───── The input

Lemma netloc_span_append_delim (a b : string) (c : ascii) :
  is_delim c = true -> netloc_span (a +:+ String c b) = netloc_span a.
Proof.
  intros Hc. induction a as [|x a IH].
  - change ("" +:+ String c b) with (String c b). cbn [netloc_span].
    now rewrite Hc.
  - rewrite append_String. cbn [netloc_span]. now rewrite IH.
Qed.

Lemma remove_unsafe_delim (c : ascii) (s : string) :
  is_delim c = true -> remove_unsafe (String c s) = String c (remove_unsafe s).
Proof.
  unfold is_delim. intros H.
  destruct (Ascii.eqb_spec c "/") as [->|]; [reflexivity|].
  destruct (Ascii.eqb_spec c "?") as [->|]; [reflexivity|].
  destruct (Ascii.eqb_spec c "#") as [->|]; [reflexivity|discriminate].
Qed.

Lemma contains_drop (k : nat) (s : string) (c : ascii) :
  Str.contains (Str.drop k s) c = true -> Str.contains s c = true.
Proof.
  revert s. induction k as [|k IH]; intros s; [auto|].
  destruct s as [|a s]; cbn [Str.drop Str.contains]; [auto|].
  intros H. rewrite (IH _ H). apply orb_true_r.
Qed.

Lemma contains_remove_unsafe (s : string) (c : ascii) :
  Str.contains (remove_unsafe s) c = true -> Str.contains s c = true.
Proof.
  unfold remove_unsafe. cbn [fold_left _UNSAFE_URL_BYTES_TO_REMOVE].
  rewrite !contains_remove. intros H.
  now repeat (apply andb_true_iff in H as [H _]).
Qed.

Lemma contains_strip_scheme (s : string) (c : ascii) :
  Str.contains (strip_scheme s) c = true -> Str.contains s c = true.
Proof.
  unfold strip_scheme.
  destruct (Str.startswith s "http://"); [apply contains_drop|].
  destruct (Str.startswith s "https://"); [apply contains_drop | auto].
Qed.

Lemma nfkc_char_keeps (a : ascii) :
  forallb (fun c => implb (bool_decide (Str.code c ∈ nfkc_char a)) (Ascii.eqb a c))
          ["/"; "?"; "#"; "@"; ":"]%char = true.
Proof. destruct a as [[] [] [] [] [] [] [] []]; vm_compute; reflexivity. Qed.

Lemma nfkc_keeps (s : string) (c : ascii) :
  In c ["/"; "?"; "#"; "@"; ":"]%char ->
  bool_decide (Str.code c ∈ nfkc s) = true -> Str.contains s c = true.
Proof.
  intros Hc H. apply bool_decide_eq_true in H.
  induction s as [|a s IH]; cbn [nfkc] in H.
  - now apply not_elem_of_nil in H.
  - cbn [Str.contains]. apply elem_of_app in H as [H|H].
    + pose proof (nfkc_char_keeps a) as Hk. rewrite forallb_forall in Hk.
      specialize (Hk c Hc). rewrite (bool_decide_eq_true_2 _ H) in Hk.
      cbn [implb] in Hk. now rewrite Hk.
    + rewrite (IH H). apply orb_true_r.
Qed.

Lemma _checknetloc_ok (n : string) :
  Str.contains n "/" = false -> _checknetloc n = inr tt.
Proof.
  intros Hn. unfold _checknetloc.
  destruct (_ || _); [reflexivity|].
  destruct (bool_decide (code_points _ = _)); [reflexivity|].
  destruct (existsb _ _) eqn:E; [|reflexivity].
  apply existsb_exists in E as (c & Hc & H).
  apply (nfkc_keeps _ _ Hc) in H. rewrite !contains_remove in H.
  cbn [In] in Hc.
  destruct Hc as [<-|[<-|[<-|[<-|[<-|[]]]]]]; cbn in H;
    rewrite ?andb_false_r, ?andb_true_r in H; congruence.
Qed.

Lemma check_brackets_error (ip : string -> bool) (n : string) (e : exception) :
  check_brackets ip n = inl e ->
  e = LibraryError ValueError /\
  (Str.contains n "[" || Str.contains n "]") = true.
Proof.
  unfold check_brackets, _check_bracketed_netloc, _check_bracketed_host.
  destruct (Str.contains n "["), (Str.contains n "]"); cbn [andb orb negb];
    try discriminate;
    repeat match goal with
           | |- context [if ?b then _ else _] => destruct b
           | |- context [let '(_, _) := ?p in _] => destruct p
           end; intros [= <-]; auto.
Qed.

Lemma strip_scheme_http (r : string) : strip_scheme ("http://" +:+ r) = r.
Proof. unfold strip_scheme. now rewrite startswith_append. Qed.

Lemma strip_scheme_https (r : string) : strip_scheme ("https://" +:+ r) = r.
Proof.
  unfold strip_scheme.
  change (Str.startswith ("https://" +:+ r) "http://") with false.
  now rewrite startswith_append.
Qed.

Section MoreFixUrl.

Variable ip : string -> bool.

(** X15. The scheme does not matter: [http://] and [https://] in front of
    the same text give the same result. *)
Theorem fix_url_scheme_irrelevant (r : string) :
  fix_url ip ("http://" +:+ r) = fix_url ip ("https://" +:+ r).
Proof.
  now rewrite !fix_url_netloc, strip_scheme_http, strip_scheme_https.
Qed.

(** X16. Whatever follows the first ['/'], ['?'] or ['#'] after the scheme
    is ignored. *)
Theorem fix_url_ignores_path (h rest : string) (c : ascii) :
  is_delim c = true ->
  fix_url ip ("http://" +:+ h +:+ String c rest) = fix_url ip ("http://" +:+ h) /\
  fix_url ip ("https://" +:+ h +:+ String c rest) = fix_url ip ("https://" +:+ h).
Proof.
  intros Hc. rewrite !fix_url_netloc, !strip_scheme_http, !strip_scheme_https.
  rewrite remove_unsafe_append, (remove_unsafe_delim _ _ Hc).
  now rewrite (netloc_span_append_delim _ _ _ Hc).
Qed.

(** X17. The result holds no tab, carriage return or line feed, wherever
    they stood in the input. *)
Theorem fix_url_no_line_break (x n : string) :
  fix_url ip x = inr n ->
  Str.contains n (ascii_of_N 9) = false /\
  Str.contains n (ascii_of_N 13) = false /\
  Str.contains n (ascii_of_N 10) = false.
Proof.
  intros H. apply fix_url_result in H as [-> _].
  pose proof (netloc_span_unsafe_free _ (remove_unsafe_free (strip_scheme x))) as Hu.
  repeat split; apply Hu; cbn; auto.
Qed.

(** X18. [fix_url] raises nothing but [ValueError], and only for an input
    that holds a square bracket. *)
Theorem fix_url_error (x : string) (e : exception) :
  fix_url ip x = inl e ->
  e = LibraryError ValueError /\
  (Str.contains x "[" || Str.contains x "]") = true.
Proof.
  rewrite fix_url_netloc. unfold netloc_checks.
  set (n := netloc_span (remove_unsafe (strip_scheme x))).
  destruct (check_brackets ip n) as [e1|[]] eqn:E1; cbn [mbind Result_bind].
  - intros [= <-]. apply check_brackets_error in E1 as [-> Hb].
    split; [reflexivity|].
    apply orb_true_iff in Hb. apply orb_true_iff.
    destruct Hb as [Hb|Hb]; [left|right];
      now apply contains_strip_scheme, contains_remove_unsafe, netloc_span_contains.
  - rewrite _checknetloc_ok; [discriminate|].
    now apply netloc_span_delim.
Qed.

──────────
───── The input

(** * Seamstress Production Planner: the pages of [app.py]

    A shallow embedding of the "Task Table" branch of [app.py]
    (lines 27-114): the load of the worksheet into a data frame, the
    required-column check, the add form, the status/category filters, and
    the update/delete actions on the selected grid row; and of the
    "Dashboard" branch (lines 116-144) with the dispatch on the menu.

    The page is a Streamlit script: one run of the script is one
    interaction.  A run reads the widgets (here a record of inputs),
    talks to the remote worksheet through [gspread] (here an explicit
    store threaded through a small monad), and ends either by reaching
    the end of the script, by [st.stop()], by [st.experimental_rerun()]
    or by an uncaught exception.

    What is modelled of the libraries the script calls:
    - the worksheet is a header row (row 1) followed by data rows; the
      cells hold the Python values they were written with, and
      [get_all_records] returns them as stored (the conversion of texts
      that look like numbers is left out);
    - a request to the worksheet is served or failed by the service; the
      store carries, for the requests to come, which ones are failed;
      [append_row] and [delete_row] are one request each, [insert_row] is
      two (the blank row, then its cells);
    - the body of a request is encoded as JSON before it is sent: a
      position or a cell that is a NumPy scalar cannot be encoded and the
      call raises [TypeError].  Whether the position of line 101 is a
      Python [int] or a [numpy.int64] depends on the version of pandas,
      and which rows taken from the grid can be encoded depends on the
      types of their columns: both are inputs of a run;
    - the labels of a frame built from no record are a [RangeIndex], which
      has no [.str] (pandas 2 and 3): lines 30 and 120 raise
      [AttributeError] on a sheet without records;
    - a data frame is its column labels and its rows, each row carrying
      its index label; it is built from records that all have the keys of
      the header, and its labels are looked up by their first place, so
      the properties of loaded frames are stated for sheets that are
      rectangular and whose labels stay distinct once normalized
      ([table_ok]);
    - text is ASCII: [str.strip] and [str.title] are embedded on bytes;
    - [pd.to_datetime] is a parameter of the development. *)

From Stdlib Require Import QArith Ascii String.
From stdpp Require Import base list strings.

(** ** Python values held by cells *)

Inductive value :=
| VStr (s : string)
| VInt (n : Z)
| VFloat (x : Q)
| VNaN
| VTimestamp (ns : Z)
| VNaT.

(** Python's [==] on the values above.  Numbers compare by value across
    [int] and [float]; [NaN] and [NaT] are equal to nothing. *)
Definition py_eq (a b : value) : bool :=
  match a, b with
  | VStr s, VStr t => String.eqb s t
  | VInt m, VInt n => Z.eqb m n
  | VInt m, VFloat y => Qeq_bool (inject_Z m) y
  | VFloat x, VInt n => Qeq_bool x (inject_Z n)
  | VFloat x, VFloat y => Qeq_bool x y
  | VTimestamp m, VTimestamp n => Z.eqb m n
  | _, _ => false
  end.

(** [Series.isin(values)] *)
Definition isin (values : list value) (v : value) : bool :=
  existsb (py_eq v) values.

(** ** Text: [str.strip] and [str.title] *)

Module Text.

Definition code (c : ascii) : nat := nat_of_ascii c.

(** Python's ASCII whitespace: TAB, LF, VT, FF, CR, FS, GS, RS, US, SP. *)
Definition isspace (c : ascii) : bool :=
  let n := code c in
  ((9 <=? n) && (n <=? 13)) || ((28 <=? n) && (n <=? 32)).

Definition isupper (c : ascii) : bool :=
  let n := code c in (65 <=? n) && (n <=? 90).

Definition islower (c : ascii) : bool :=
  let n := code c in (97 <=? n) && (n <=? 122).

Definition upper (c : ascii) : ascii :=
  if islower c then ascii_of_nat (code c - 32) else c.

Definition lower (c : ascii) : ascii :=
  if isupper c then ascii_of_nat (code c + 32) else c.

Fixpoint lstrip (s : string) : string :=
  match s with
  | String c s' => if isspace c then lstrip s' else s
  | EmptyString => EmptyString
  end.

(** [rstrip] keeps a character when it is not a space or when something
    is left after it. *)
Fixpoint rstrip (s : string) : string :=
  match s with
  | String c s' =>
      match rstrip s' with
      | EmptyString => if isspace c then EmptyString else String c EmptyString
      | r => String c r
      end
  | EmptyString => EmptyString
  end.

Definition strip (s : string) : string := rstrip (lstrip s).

──────────
───── The input

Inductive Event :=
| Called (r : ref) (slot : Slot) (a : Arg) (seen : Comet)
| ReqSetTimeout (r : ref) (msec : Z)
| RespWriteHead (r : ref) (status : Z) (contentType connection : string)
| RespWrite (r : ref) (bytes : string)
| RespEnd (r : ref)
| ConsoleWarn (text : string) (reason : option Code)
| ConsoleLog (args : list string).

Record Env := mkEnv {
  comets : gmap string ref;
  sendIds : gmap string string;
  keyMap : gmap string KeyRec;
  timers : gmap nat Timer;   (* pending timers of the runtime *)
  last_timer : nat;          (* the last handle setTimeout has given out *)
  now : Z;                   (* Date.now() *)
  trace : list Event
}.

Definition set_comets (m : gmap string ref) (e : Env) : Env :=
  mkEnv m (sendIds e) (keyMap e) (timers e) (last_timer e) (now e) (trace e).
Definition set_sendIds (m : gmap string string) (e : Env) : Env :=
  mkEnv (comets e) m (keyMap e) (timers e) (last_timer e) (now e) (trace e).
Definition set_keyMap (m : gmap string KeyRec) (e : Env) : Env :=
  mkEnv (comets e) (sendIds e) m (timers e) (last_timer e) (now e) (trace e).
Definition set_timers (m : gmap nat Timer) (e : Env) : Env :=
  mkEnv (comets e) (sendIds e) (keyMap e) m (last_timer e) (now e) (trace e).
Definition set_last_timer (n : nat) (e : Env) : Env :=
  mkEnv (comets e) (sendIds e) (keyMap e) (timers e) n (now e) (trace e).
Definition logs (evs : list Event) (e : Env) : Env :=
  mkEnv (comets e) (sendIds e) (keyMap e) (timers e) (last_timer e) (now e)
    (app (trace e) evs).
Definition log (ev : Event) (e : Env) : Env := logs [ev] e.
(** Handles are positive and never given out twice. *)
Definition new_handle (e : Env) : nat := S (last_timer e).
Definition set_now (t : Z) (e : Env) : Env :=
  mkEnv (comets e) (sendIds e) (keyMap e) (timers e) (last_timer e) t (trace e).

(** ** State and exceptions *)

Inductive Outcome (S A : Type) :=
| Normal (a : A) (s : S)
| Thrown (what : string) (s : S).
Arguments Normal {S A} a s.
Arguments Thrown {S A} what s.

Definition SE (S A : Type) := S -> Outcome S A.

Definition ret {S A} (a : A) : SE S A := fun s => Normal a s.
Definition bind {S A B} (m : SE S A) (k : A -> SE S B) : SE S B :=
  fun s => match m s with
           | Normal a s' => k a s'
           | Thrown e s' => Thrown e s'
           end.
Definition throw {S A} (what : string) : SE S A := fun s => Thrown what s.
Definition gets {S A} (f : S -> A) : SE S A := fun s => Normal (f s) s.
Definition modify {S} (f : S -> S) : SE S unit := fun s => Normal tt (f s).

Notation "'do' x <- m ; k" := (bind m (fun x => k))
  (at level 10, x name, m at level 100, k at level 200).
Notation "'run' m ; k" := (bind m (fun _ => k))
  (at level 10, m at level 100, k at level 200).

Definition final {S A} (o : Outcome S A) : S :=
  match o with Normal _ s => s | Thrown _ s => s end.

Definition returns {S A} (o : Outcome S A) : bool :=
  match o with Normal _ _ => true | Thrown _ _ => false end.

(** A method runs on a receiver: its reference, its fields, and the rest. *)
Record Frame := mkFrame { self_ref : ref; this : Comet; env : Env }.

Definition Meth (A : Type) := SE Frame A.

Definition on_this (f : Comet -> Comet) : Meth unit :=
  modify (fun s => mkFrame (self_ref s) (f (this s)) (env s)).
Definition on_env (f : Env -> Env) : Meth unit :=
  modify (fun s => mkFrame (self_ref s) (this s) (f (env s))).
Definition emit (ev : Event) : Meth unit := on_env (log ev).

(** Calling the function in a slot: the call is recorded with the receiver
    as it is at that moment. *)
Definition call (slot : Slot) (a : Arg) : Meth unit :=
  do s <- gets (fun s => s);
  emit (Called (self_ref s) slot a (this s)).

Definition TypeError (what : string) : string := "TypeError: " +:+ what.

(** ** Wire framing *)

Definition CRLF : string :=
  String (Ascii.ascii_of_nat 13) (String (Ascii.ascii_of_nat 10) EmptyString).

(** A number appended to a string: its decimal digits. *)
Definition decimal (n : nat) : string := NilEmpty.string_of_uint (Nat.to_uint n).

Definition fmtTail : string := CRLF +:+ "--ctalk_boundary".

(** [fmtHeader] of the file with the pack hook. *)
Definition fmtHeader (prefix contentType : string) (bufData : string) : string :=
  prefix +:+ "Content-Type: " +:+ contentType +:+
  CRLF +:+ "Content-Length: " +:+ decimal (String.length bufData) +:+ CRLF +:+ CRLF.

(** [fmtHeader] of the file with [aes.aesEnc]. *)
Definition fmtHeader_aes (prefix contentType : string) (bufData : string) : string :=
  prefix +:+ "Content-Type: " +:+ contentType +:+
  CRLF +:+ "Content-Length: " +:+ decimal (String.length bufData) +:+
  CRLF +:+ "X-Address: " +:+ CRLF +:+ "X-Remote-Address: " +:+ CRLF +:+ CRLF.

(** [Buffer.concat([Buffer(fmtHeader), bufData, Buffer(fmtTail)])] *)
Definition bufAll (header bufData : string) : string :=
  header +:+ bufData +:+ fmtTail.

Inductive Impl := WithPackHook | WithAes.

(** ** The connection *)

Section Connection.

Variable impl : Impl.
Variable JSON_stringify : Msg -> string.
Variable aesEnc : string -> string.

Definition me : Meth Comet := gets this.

──────────

[Assignment]:
Using the material above, transcribe exactly the lines from the line with "Definition logs (evs" to the line with "t (trace e)."; both count, and nothing else goes in.

[Response for this exercise]:
Definition logs (evs : list Event) (e : Env) : Env :=
  mkEnv (comets e) (sendIds e) (keyMap e) (timers e) (last_timer e) (now e)
    (app (trace e) evs).
Definition log (ev : Event) (e : Env) : Env := logs [ev] e.
(** Handles are positive and never given out twice. *)
Definition new_handle (e : Env) : nat := S (last_timer e).
Definition set_now (t : Z) (e : Env) : Env :=
  mkEnv (comets e) (sendIds e) (keyMap e) (timers e) (last_timer e) t (trace e).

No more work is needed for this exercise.